Prevailing theories suggest age as the number one risk factor, followed by variations of a gene that helps carry cholesterol in the blood.
But what if that’s not the whole story?
For 20 years, we have been studying links between infection and late-onset Alzheimer’s. We found that a respiratory organism, Chlamydia pneumoniae, infected a large percentage of brain tissues of those who died from Alzheimer’s. It’s a bacterium that acts similar to a virus as it enters into our bodies’ cells, and our evidence shows that it can infect nasal cells responsible for detecting smell.
The organism travels from the nose to the olfactory regions of the brain where early symptoms of Alzheimer’s may first occur, including changes in sense of smell and short-term memory problems. This suggests that this area of the brain can be vulnerable, and that infection here may cause the damage leading to those changes. Mice infected intranasally with this organism develop some of the same pathological deposits seen in Alzheimer’s, suggesting that infection entering the brain in this way could trigger damage and neurodegeneration.

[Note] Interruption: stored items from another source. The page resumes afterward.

(** ** Releasing a slot *)

Lemma in_word_one wi k i : 0 <= k < 64 -> in_word wi (shl64 1 k) i = bool_decide (i = wi * 64 + k).
Proof.
  intros Hk. unfold in_word. rewrite testbit_shl64 by lia. rewrite testbit_1. rewrite (bool_decide_true (i mod 64 < 64)) by lia.
  cbn [andb]. repeat case_bool_decide; (done || lia).
Qed.

Lemma land_one w k : 0 <= k < 64 -> Z.testbit w k = true -> Z.land w (shl64 1 k) <> 0.
Proof.
  intros Hk Ht E. assert (Z.testbit (Z.land w (shl64 1 k)) k = true) as T; [|by rewrite E, Z.testbit_0_l in T].
  rewrite Z.land_spec, Ht, testbit_shl64, testbit_1 by lia. rewrite !bool_decide_true by lia. done.
Qed.

Lemma count_single i n : 0 <= i < n -> count (fun k => bool_decide (k = i)) 0 n = 1.
Proof.
  intros Hi. replace n with (i + (1 + (n - i - 1))) by lia. rewrite count_split, (count_split _ (0 + i) 1) by lia.
  rewrite (count_false _ 0 i), (count_false _ (0 + i + 1)); try lia.
  - rewrite count_cons, count_0 by lia. rewrite bool_decide_true by lia. done.
  - intros k Hk. by rewrite bool_decide_false by lia.
  - intros k Hk. by rewrite bool_decide_false by lia.
Qed.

Other experiments have shown that this organism can lead to long-term infections in the brain; that inflammation occurs following the infection; and that it can accumulate in brains of those with genetic risk factors. These findings could link infection and certain genetic profiles seen in Alzheimer’s.
More research is needed to clarify how infection triggers neurodegeneration in this disease.
Biomarkers of infection and inflammation may hold the key to eventual diagnosis and provide clues as to who may be at greatest risk for late-onset Alzheimer’s. This knowledge could lead to the development of anti-infective and anti-inflammatory therapies that not only treat the disease, but prevent it entirely.